(* ===== verification/InlineHiddenTag.v ===== *)
(** * Hidden inline tags ([utils/stream-parser/src/inline_hidden_tag.rs], [citation.rs])

    The parser hides delimited spans of a streamed text and returns what they
    contain.  It may only emit text that cannot become part of a delimiter, so
    it holds back the longest suffix of its input that starts one. *)
From stdpp Require Import numbers strings.
From S2P Require Import Prelude RustStr StreamText.

Record ExtractedInlineTag (T : Type) : Type := mkExtracted { ext_tag : T; ext_content : str }.
Record InlineTagSpec (T : Type) : Type := mkSpec { spec_tag : T; spec_open : str; spec_close : str }.
Record ActiveTag (T : Type) : Type := mkActive { act_tag : T; act_close : str; act_content : str }.
Arguments mkExtracted {T} _ _.
Arguments ext_tag {T} _.
Arguments ext_content {T} _.
Arguments mkSpec {T} _ _ _.
Arguments spec_tag {T} _.
Arguments spec_open {T} _.
Arguments spec_close {T} _.
Arguments mkActive {T} _ _ _.
Arguments act_tag {T} _.
Arguments act_close {T} _.
Arguments act_content {T} _.

Record InlineHiddenTagParser (T : Type) : Type := mkInline {
  specs : list (InlineTagSpec T);
  pending : str;
  active : option (ActiveTag T);
}.
Arguments mkInline {T} _ _ _.
Arguments specs {T} _.
Arguments pending {T} _.
Arguments active {T} _.

(** [for k in (1..=max).rev()], [k] counted in chars. *)
Fixpoint lsp_from (k : nat) (s needle : str) : nat :=
  match k with
  | 0 => 0
  | S k' => if ends_with (take k needle) s then k else lsp_from k' s needle
  end.

(** [longest_suffix_prefix_len]. *)
Definition longest_suffix_prefix_len (s needle : str) : nat :=
  lsp_from (Nat.min (length s) (length needle - 1)) s needle.

(** A position, the byte length of the delimiter and the index of its spec. *)
Definition candidate : Type := nat * N * nat.

(** The comparison of [find_next_open]: earlier, then longer, then first. *)
Definition candidate_cmp (a b : candidate) : comparison :=
  let '(pos_a, len_a, idx_a) := a in
  let '(pos_b, len_b, idx_b) := b in
  match Nat.compare pos_a pos_b with
  | Eq => match N.compare len_b len_a with
          | Eq => Nat.compare idx_a idx_b
          | c => c
          end
  | c => c
  end.
(* ===== verification/HeadTail.v ===== *)
(** * Capped command output ([core/src/unified_exec/head_tail_buffer.rs])

    The output of a long-running command is kept as a stable prefix and the
    newest suffix, with a count of the bytes dropped in between.  Buffers
    filled by different readers are merged with [push_buffer].  The
    specification is a function of the whole output: [summary]. *)
From stdpp Require Import numbers strings.
From S2P Require Import Prelude RustStr Utf8 Truncate.

(** [HeadTailBuffer]. *)
Record HeadTailBuffer : Type := mkHeadTail {
  ht_head : bytes;
  ht_tail : bytes;
  omitted_bytes : N;
}.

(** [HeadTailBuffer::default]. *)
Definition ht_default : HeadTailBuffer := mkHeadTail [] [] 0.

(** [UNIFIED_EXEC_OUTPUT_MAX_BYTES], the default of [MAX_BYTES]. *)
Definition UNIFIED_EXEC_OUTPUT_MAX_BYTES : N := 1024 * 1024.

(** [format_output_omission_marker]. *)
Definition format_output_omission_marker (omitted : N) : str :=
  lit "... " ++ fmt_N omitted ++ lit " bytes omitted ...".

Section Buffer.
Context (MAX_BYTES : nat).
Implicit Types (b : HeadTailBuffer) (chunk out : bytes).

Definition HEAD_BUDGET : nat := MAX_BYTES / 2.
Definition TAIL_BUDGET : nat := MAX_BYTES - HEAD_BUDGET.

(** [retained_bytes] and [total_bytes]. *)
Definition retained_bytes b : N :=
  sat_add (N.of_nat (length (ht_head b))) (N.of_nat (length (ht_tail b))).
Definition total_bytes b : N := sat_add (retained_bytes b) (omitted_bytes b).

(** [fill_head]: the new buffer and the bytes that did not fit. *)
Definition fill_head b chunk : HeadTailBuffer * bytes :=
  let remaining_head := HEAD_BUDGET - length (ht_head b) in
  let '(chunk_head, chunk_tail) :=
    if bool_decide (remaining_head ≤ length chunk)
    then (take remaining_head chunk, drop remaining_head chunk) else (chunk, []) in
  (mkHeadTail (ht_head b ++ chunk_head) (ht_tail b) (omitted_bytes b), chunk_tail).

(** [push_tail]. *)
Definition push_tail b chunk : HeadTailBuffer :=
  let remaining_tail := TAIL_BUDGET - length (ht_tail b) in
  let excess_tail := length chunk - remaining_tail in
  let omitted := sat_add (omitted_bytes b) (N.of_nat excess_tail) in
  let '(tail, chunk) :=
    if bool_decide (excess_tail < length (ht_tail b))
    then (drop excess_tail (ht_tail b), chunk)
    else ([], drop (excess_tail - length (ht_tail b)) chunk) in
  mkHeadTail (ht_head b) (tail ++ chunk) omitted.

(** [push_chunk]. *)
Definition push_chunk b chunk : HeadTailBuffer :=
  let '(b, chunk) := fill_head b chunk in push_tail b chunk.

(** [to_bytes] and [to_bytes_with_omission_marker]. *)
Definition to_bytes b : bytes := ht_head b ++ ht_tail b.
Definition to_bytes_with_omission_marker b : bytes :=
  if (omitted_bytes b =? 0)%N then to_bytes b
  else ht_head b ++ [LF] ++ encode (format_output_omission_marker (omitted_bytes b)) ++ [LF] ++ ht_tail b.

(** [push_buffer].  A [VecDeque] is stored in two slices; [layout] is the
    length of the first one of the source's tail. *)
Definition push_buffer (layout : nat) b (buffer : HeadTailBuffer) : HeadTailBuffer :=
  let '(mkHeadTail head tail omitted) := buffer in
  let b := mkHeadTail (ht_head b) (ht_tail b) (sat_add (omitted_bytes b) omitted) in
  let '(b, overflow) :=
    if bool_decide (ht_head b = []) then (mkHeadTail head (ht_tail b) (omitted_bytes b), [])
    else fill_head b head in
  if bool_decide (length tail = TAIL_BUDGET) then
    mkHeadTail (ht_head b) tail
      (sat_add (sat_add (omitted_bytes b) (N.of_nat (length (ht_tail b)))) (N.of_nat (length overflow)))
  else
    let b := push_tail b overflow in
    if bool_decide (ht_tail b = []) then mkHeadTail (ht_head b) tail (omitted_bytes b)
    else push_tail (push_tail b (take layout tail)) (drop layout tail).

(** ** Specification *)

(** The last [n] elements. *)
Definition last_n {A} (n : nat) (l : list A) : list A := drop (length l - n) l.

(** What a buffer retains of [out]. *)
Definition summary out : HeadTailBuffer :=
  mkHeadTail (take HEAD_BUDGET out) (last_n TAIL_BUDGET (drop HEAD_BUDGET out))
    (N.min (N.of_nat (length out - MAX_BYTES)) USIZE_MAX).

(** ** Facts *)

Lemma budgets : HEAD_BUDGET + TAIL_BUDGET = MAX_BYTES ∧ HEAD_BUDGET ≤ TAIL_BUDGET.
Proof.
  unfold TAIL_BUDGET, HEAD_BUDGET. pose proof (Nat.Div0.div_le_mono).
  pose proof (Nat.Div0.mul_div_le MAX_BYTES 2). lia.
Qed.

Lemma last_n_le {A} n (l : list A) : length l ≤ n → last_n n l = l.
Proof. intros. unfold last_n. by replace (length l - n) with 0 by lia. Qed.

Lemma length_last_n {A} n (l : list A) : length (last_n n l) = length l `min` n.
Proof. unfold last_n. rewrite length_drop. lia. Qed.

(** The last elements of a list whose beginning was cut to its last elements. *)
Lemma last_n_app {A} n (l l' : list A) : last_n n (last_n n l ++ l') = last_n n (l ++ l').
Proof.
  destruct (decide (length l ≤ n)) as [Hl|Hl]; [by rewrite (last_n_le n l)|].
  unfold last_n. rewrite !length_app, length_drop.
  rewrite !drop_app, drop_drop, length_drop. f_equal; f_equal; lia.
Qed.

(** The last elements of a list whose end was cut to its last elements. *)
Lemma last_n_suffix {A} n (l l' : list A) : last_n n (l ++ last_n n l') = last_n n (l ++ l').
Proof.
  destruct (decide (length l' ≤ n)) as [Hl|Hl]; [by rewrite (last_n_le n l')|].
  unfold last_n at 1 3. rewrite !length_app, length_last_n, !drop_app, !(drop_ge l) by lia.
  cbn [app]. unfold last_n. rewrite drop_drop. f_equal. lia.
Qed.

Lemma push_tail_spec b chunk :
  length (ht_tail b) ≤ TAIL_BUDGET →
  push_tail b chunk = mkHeadTail (ht_head b) (last_n TAIL_BUDGET (ht_tail b ++ chunk))
    (sat_add (omitted_bytes b) (N.of_nat (length (ht_tail b ++ chunk) - TAIL_BUDGET))).
Proof.
  intros Hb. unfold push_tail, last_n. rewrite length_app, drop_app.
  case_bool_decide.
  - f_equal; [|f_equal; lia]. f_equal; [f_equal; lia|].
    by replace (length (ht_tail b) + length chunk - TAIL_BUDGET - length (ht_tail b)) with 0 by lia.
  - f_equal; [|f_equal; lia]. rewrite (drop_ge (ht_tail b)) by lia. cbn [app]. f_equal. lia.
Qed.

Lemma fill_head_spec b chunk :
  length (ht_head b) ≤ HEAD_BUDGET →
  fill_head b chunk = (mkHeadTail (take HEAD_BUDGET (ht_head b ++ chunk)) (ht_tail b) (omitted_bytes b),
                       drop HEAD_BUDGET (ht_head b ++ chunk)).
Proof.
  intros Hb. unfold fill_head. rewrite take_app, drop_app, (take_ge (ht_head b)), (drop_ge (ht_head b)) by lia.
  case_bool_decide; [done|]. cbn [app]. by rewrite take_ge, drop_ge by lia.
Qed.

Lemma summary_nil : summary [] = ht_default.
Proof. unfold summary, last_n. by rewrite take_nil, drop_nil. Qed.

Lemma summary_bounds out :
  length (ht_head (summary out)) ≤ HEAD_BUDGET ∧ length (ht_tail (summary out)) ≤ TAIL_BUDGET.
Proof. simpl. rewrite length_take, length_last_n. lia. Qed.

Lemma take_cut {A} n (l l' : list A) : take n (take n l ++ l') = take n (l ++ l').
Proof. rewrite !take_app, take_take, Nat.min_id, length_take. do 2 f_equal. lia. Qed.
Lemma drop_cut {A} n (l l' : list A) : drop n l ++ drop n (take n l ++ l') = drop n (l ++ l').
Proof.
  rewrite !drop_app, length_take. rewrite (drop_ge (take n l)) by (rewrite length_take; lia).
  cbn [app]. do 2 f_equal. lia.
Qed.

Lemma push_chunk_summary out chunk : push_chunk (summary out) chunk = summary (out ++ chunk).
Proof.
  destruct (summary_bounds out) as [Hh Ht]. unfold push_chunk. rewrite fill_head_spec by done.
  rewrite push_tail_spec by done. unfold summary. cbn [ht_head ht_tail omitted_bytes].
  rewrite take_cut, last_n_app, drop_cut. f_equal. unfold sat_add.
  pose proof budgets. rewrite length_app, length_last_n, !length_drop, !length_app, length_take. lia.
Qed.

Lemma sat_add_assoc x y z : sat_add (sat_add x y) z = sat_add x (y + z).
Proof. unfold sat_add. lia. Qed.

Lemma sat_add_min x y z :
  sat_add (sat_add (N.min x USIZE_MAX) (N.min y USIZE_MAX)) z = N.min (x + y + z) USIZE_MAX.
Proof. unfold sat_add. generalize USIZE_MAX. intros. lia. Qed.

(** The second half of [push_buffer]: the overflow of the head and the tail of
    the source are appended to the tail. *)
Lemma push_buffer_tail layout b overflow tail :
  length (ht_tail b) ≤ TAIL_BUDGET → length tail ≤ TAIL_BUDGET →
  (if bool_decide (length tail = TAIL_BUDGET) then
     mkHeadTail (ht_head b) tail
       (sat_add (sat_add (omitted_bytes b) (N.of_nat (length (ht_tail b)))) (N.of_nat (length overflow)))
   else
     let b := push_tail b overflow in
     if bool_decide (ht_tail b = []) then mkHeadTail (ht_head b) tail (omitted_bytes b)
     else push_tail (push_tail b (take layout tail)) (drop layout tail)) =
  mkHeadTail (ht_head b) (last_n TAIL_BUDGET (ht_tail b ++ overflow ++ tail))
    (sat_add (omitted_bytes b) (N.of_nat (length (ht_tail b ++ overflow ++ tail) - TAIL_BUDGET))).
Proof.
  intros Hb Ht. rewrite app_assoc. case_bool_decide as Hfull.
  - rewrite sat_add_assoc, !length_app. unfold last_n.
    f_equal; [|f_equal; lia].
    rewrite length_app, drop_app, drop_ge by lia. cbn [app].
    by replace (_ - _ - _) with 0 by lia.
  - cbv zeta. rewrite (push_tail_spec b) by done.
    set (l := ht_tail b ++ overflow). cbn [ht_head ht_tail omitted_bytes].
    assert (length (last_n TAIL_BUDGET l) ≤ TAIL_BUDGET) by (rewrite length_last_n; lia).
    case_bool_decide as Hnil.
    + assert (length l = 0) as Hl0.
      { apply (f_equal length) in Hnil. rewrite length_last_n in Hnil. cbn [length] in Hnil. lia. }
      apply nil_length_inv in Hl0 as ->. cbn [app length].
      rewrite last_n_le by done. f_equal. f_equal. lia.
    + rewrite (push_tail_spec (mkHeadTail _ _ _)) by done. cbn [ht_head ht_tail omitted_bytes].
      rewrite push_tail_spec; cbn [ht_head ht_tail omitted_bytes]; [|rewrite length_last_n; lia].
      rewrite last_n_app, <- app_assoc, take_drop, last_n_app. f_equal.
      rewrite !sat_add_assoc. f_equal.
      rewrite !length_app, !length_last_n, !length_app, !length_last_n, length_take, length_drop. lia.
Qed.

(** The first half: the head is completed from the source's head. *)
Lemma push_buffer_head out out' T om :
  (if bool_decide (take HEAD_BUDGET out = []) then (mkHeadTail (take HEAD_BUDGET out') T om, [])
   else fill_head (mkHeadTail (take HEAD_BUDGET out) T om) (take HEAD_BUDGET out')) =
  (mkHeadTail (take HEAD_BUDGET (out ++ out')) T om,
   drop HEAD_BUDGET (take HEAD_BUDGET out ++ take HEAD_BUDGET out')).
Proof.
  case_bool_decide as Hnil.
  - rewrite <- (take_cut HEAD_BUDGET out), Hnil. cbn [app].
    by rewrite (drop_ge (take _ _)) by (rewrite length_take; lia).
  - rewrite fill_head_spec by (cbn [ht_head]; rewrite length_take; lia). cbn [ht_head ht_tail omitted_bytes].
    rewrite take_cut. do 2 f_equal. rewrite !take_app, take_take. f_equal. f_equal. lia.
Qed.

(** What lies behind the head of a concatenation. *)
Lemma drop_concat out out' :
  drop HEAD_BUDGET (out ++ out') =
  drop HEAD_BUDGET out ++ drop HEAD_BUDGET (take HEAD_BUDGET out ++ take HEAD_BUDGET out') ++ drop HEAD_BUDGET out'.
Proof.
  destruct (decide (length out' ≤ HEAD_BUDGET)) as [Hl|Hl].
  - rewrite (take_ge out') by done. rewrite (drop_ge out') by done. by rewrite app_nil_r, drop_cut.
  - rewrite <- (drop_cut HEAD_BUDGET out out'). f_equal.
    rewrite <- (take_drop HEAD_BUDGET out') at 1. rewrite app_assoc, drop_app_le; [done|].
    rewrite length_app, !length_take. lia.
Qed.

Lemma push_buffer_summary layout out out' :
  push_buffer layout (summary out) (summary out') = summary (out ++ out').
Proof.
  pose proof budgets as [HM HB]. unfold push_buffer, summary.
  cbn [ht_head ht_tail omitted_bytes]. rewrite push_buffer_head.
  rewrite push_buffer_tail; [|cbn [ht_tail]; rewrite length_last_n; lia..].
  cbn [ht_head ht_tail omitted_bytes]. rewrite (drop_concat out out').
  set (ov := drop HEAD_BUDGET (take _ _ ++ _)).
  assert (length ov = length out `min` HEAD_BUDGET + length out' `min` HEAD_BUDGET - HEAD_BUDGET) as Hov.
  { unfold ov. rewrite length_drop, length_app, !length_take. lia. }
  f_equal.
  - rewrite last_n_app, !app_assoc. apply last_n_suffix.
  - rewrite sat_add_min, !length_app, !length_last_n, !length_drop, Hov. f_equal.
    rewrite <- !Nat2N.inj_add. f_equal. clear Hov. lia.
Qed.
End Buffer.

(** Output read by several readers: each one fills a buffer of its own with the
    chunks it reads, and the buffers are merged in order. *)
Definition buffered (MAX_BYTES : nat) (chunks : list bytes) : HeadTailBuffer :=
  foldl (push_chunk MAX_BYTES) ht_default chunks.
Definition merged (MAX_BYTES layout : nat) (readers : list (list bytes)) : HeadTailBuffer :=
  foldl (push_buffer MAX_BYTES layout) ht_default (buffered MAX_BYTES <$> readers).

Lemma buffered_summary MAX_BYTES chunks : buffered MAX_BYTES chunks = summary MAX_BYTES (concat chunks).
Proof.
  unfold buffered. rewrite <- (summary_nil MAX_BYTES). rewrite <- (app_nil_l (concat chunks)).
  generalize (@nil N). induction chunks as [|c chunks IH]; intros out; cbn [foldl concat].
  - by rewrite app_nil_r.
  - by rewrite push_chunk_summary, IH, app_assoc.
Qed.

Lemma merged_summary MAX_BYTES layout readers :
  merged MAX_BYTES layout readers = summary MAX_BYTES (concat (concat readers)).
Proof.
  unfold merged. rewrite <- (summary_nil MAX_BYTES). rewrite <- (app_nil_l (concat (concat readers))).
  generalize (@nil N). induction readers as [|r readers IH]; intros out; cbn [foldl concat fmap list_fmap].
  - by rewrite app_nil_r.
  - by rewrite buffered_summary, push_buffer_summary, IH, concat_app, app_assoc.
Qed.

(** However the output of a command is cut into chunks and spread over
    readers whose buffers are merged (and however the tail of a merged buffer
    lies in memory), the buffer is the summary of the whole output: its first
    bytes, its last bytes and the number of bytes between them; never more
    than the cap is retained, and nothing is dropped below the cap. *)
Theorem head_tail_is_summary (MAX_BYTES layout : nat) (readers : list (list bytes)) :
  let out := concat (concat readers) in
  let b := merged MAX_BYTES layout readers in
  b = summary MAX_BYTES out ∧
  length (ht_head b) + length (ht_tail b) = length out `min` MAX_BYTES ∧
  (length out ≤ MAX_BYTES → to_bytes_with_omission_marker b = out).
Proof.
  intros out b. unfold b. rewrite merged_summary. fold out. split; [done|].
  pose proof (budgets MAX_BYTES) as [HM HB].
  split.
  - cbn [summary ht_head ht_tail]. rewrite length_take, length_last_n, length_drop. lia.
  - intros Hl. unfold to_bytes_with_omission_marker, to_bytes, summary. cbn [omitted_bytes ht_head ht_tail].
    replace (length out - MAX_BYTES) with 0 by lia. cbn [N.of_nat].
    rewrite N.min_0_l. cbn [N.eqb]. rewrite last_n_le by (rewrite length_drop; lia). apply take_drop.
Qed.

Lemma head_tail_is_summary_witness :
  length (concat (concat [[[97]; [98; 99]]; [[100]]]%N)) ≤ 4 ∧
  to_bytes_with_omission_marker (merged 4 0 [[[97]; [98; 99]]; [[100]]]%N) = [97; 98; 99; 100]%N ∧
  merged 4 0 [[[97]; [98; 99; 100]]; [[101]; [102]]]%N = mkHeadTail [97; 98]%N [101; 102]%N 2.
Proof.
  split; [vm_compute; lia|]. split; [|reflexivity].
  apply (head_tail_is_summary 4 0 [[[97]; [98; 99]]; [[100]]]%N). vm_compute. lia.
Defined.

**AIM OF THE EXERCISE**
Report, using only a number, how many lines above hold the word "half".

**ANSWER SPACE**
2